[Exercise requirements] Transcribe the listing word for word. Begin at its first line and end with the line containing "Definition specField : string".

[Dataset records]
(* ===== verification/Flux.v ===== *)
(** internal/flux/actions.go: reconciling and pausing what Flux owns, with the
    source an object comes from. *)

From S2P Require Import Prelude Api Text Unstr Access Program Respond Kube.

(** [time.RFC3339Nano]. *)
Class Stamps := FormatNano : time -> string.

Module Flux.
Import Api Unstr Kube.

Definition specField : string := "spec".
Definition groupSuffix : string := ".toolkit.fluxcd.io".
Definition reconcileAnnotation : string := "reconcile.fluxcd.io/requestedAt".

Definition Reconcile : string := "reconcile".
Definition ReconcileSource : string := "reconcile-with-source".
Definition Suspend : string := "suspend".
Definition Resume : string := "resume".

Record FluxActionResult := MkFluxActionResult { fr_Action : string; fr_RequestedAt : string }.

Definition IsFluxGroup (group : string) : bool := has_suffix group groupSuffix.

Section flux.
Context {U : Type} `{!Unstructured U} {St : Stamps} {Qt : Quoting}.

Definition program A := prog (answer U) (result Respond.error A).

Definition suspendPatch (value : bool) : amap := [(specField, AMap [("suspend", ABool value)])].

Definition patchFor (action requestedAt : string) : result Respond.error amap :=
  if bool_decide (action = Reconcile) || bool_decide (action = ReconcileSource) then
    Ok [("metadata", AMap [("annotations", AMap [(reconcileAnnotation, AString requestedAt)])])]
  else if bool_decide (action = Suspend) then Ok (suspendPatch true)
  else if bool_decide (action = Resume) then Ok (suspendPatch false)
  else Err (Respond.New ("unknown action " +s+ Quote action)).

Fixpoint sourceAt (obj : U) (paths : list (list string)) : string * string * string :=
  match paths with
  | [] => ("", "", "")
  | path :: rest =>
      let kind := UString obj (path ++ ["kind"]) in
      let name := UString obj (path ++ ["name"]) in
      if bool_decide (kind <> "") && bool_decide (name <> "")
      then (kind, name, UString obj (path ++ ["namespace"])) else sourceAt obj rest
  end.

Definition SourceRef (obj : U) : string * string * string :=
  sourceAt obj [[specField; "chartRef"]; [specField; "sourceRef"]; [specField; "chart"; specField; "sourceRef"]].

(** The descriptors in the order the map is walked. *)
Fixpoint descriptorOf (descs : list ResourceDescriptor) (kind : string) : option ResourceDescriptor :=
  match descs with
  | [] => None
  | desc :: rest =>
      if negb (IsFluxGroup (rd_Group desc)) then descriptorOf rest kind
      else if bool_decide (rd_Kind desc <> kind) then descriptorOf rest kind
      else Some desc
  end.

Definition reconcileSource (descs : list ResourceDescriptor) (ref : ObjectRef) (requestedAt : string) : program U :=
  obj <-? ask (GetObject ref);;
  let '(kind, name, namespace) := SourceRef obj in
  if bool_decide (kind = "") || bool_decide (name = "") then
    Return (Err (Respond.Wrapped Respond.ErrNoSource
      ("this object names no source to reconcile first: " +s+ or_Name ref)))
  else
    let namespace := if bool_decide (namespace = "") then or_Namespace ref else namespace in
    match descriptorOf descs kind with
    | None =>
        Return (Err (Respond.Wrapped Respond.ErrNoSource
          ("this object names no source to reconcile first: this cluster serves no " +s+ kind)))
    | Some desc =>
        let source := MkObjectRef (rd_Group desc) (rd_Version desc) (rd_Resource desc) namespace name in
        match patchFor Reconcile requestedAt with
        | Err e => Return (Err e)
        | Ok patch => ask (Patch source "" patch)
        end
    end.

Definition Do (descs : list ResourceDescriptor) (ref : ObjectRef) (action : string) (now : time) : program FluxActionResult :=
  if negb (IsFluxGroup (or_Group ref)) then
    Return (Err (Respond.New (Quote (or_Group ref) +s+ " is not a flux resource group")))
  else
    let requestedAt := if bool_decide (action = Reconcile) || bool_decide (action = ReconcileSource) then FormatNano now else "" in
    let rest : program FluxActionResult :=
      match patchFor action requestedAt with
      | Err e => Return (Err e)
      | Ok patch =>
          _ <-? ask (Patch ref "" patch);;
          Return (Ok (MkFluxActionResult action requestedAt))
      end in
    if bool_decide (action = ReconcileSource) then _ <-? reconcileSource descs ref requestedAt;; rest else rest.

(** The objects an action may patch: the one named, and, to reconcile it with
    its source, an object of the flux groups. *)
Definition within (ref : ObjectRef) (action : string) (c : call) : Prop :=
  match c with
  | GetObject r => r = ref
  | Patch r sub body =>
      sub = "" /\ action ∈ [Reconcile; ReconcileSource; Suspend; Resume] /\
      IsFluxGroup (or_Group r) = true /\ (r = ref \/ action = ReconcileSource)
  | _ => False
  end.

Lemma descriptorOf_flux descs kind desc :
  descriptorOf descs kind = Some desc -> desc ∈ descs /\ IsFluxGroup (rd_Group desc) = true /\ rd_Kind desc = kind.
Proof.
  induction descs as [| d descs IH]; cbn; [done |]. destruct (IsFluxGroup (rd_Group d)) eqn:E; cbn.
  - case_bool_decide as Ek; [intros H; destruct (IH H) as (? & ?); split; [by right | done] |].
    intros [= <-]. repeat split; [left | done |]. by destruct (decide (rd_Kind d = kind)).
  - intros H. destruct (IH H) as (? & ?). split; [by right | done].
Qed.

Lemma patchFor_known action stamp patch :
  patchFor action stamp = Ok patch -> action ∈ [Reconcile; ReconcileSource; Suspend; Resume].
Proof.
  unfold patchFor. destruct (_ || _) eqn:E; [intros _ | repeat case_bool_decide; intros; try done; subst; set_solver].
  apply orb_true_iff in E as [E | E]; apply bool_decide_eq_true in E; set_solver.
Qed.

Lemma flux_within descs ref action now : only (within ref action) (Do descs ref action now).
Proof.
  unfold Do. destruct (IsFluxGroup (or_Group ref)) eqn:Hg; [| done]. cbn [negb].
  generalize (if bool_decide (action = Reconcile) || bool_decide (action = ReconcileSource) then FormatNano now else "") as stamp.
  intros stamp.
  assert (only (within ref action) (match patchFor action stamp with
    | Err e => Return (Err e)
    | Ok patch => _ <-? ask (Patch ref "" patch);; Return (Ok (MkFluxActionResult action stamp)) end :
    program FluxActionResult)) as Hrest.
  { destruct (patchFor action stamp) as [patch | e] eqn:Hp; [| done]. apply patchFor_known in Hp. cbn. split; [| by intros []].
    repeat split; [done | done | by left]. }
  case_bool_decide as Ea; [| done]. apply only_bind; [| by intros [u | e]].
  unfold reconcileSource. apply only_bind; [by split |]. intros [obj | e]; [| done].
  destruct (SourceRef obj) as [[kind name] namespace]. destruct (_ || _); [done |].
  destruct (descriptorOf descs kind) as [desc |] eqn:Hd; [| done]. apply descriptorOf_flux in Hd as (_ & Hf & _).
  cbn. split; [| done]. subst action. repeat split; [set_solver | done | by right].
Qed.
End flux.

End Flux.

[Written solution]
(* ===== verification/Flux.v ===== *)
(** internal/flux/actions.go: reconciling and pausing what Flux owns, with the
    source an object comes from. *)

From S2P Require Import Prelude Api Text Unstr Access Program Respond Kube.

(** [time.RFC3339Nano]. *)
Class Stamps := FormatNano : time -> string.

Module Flux.
Import Api Unstr Kube.

Definition specField : string := "spec".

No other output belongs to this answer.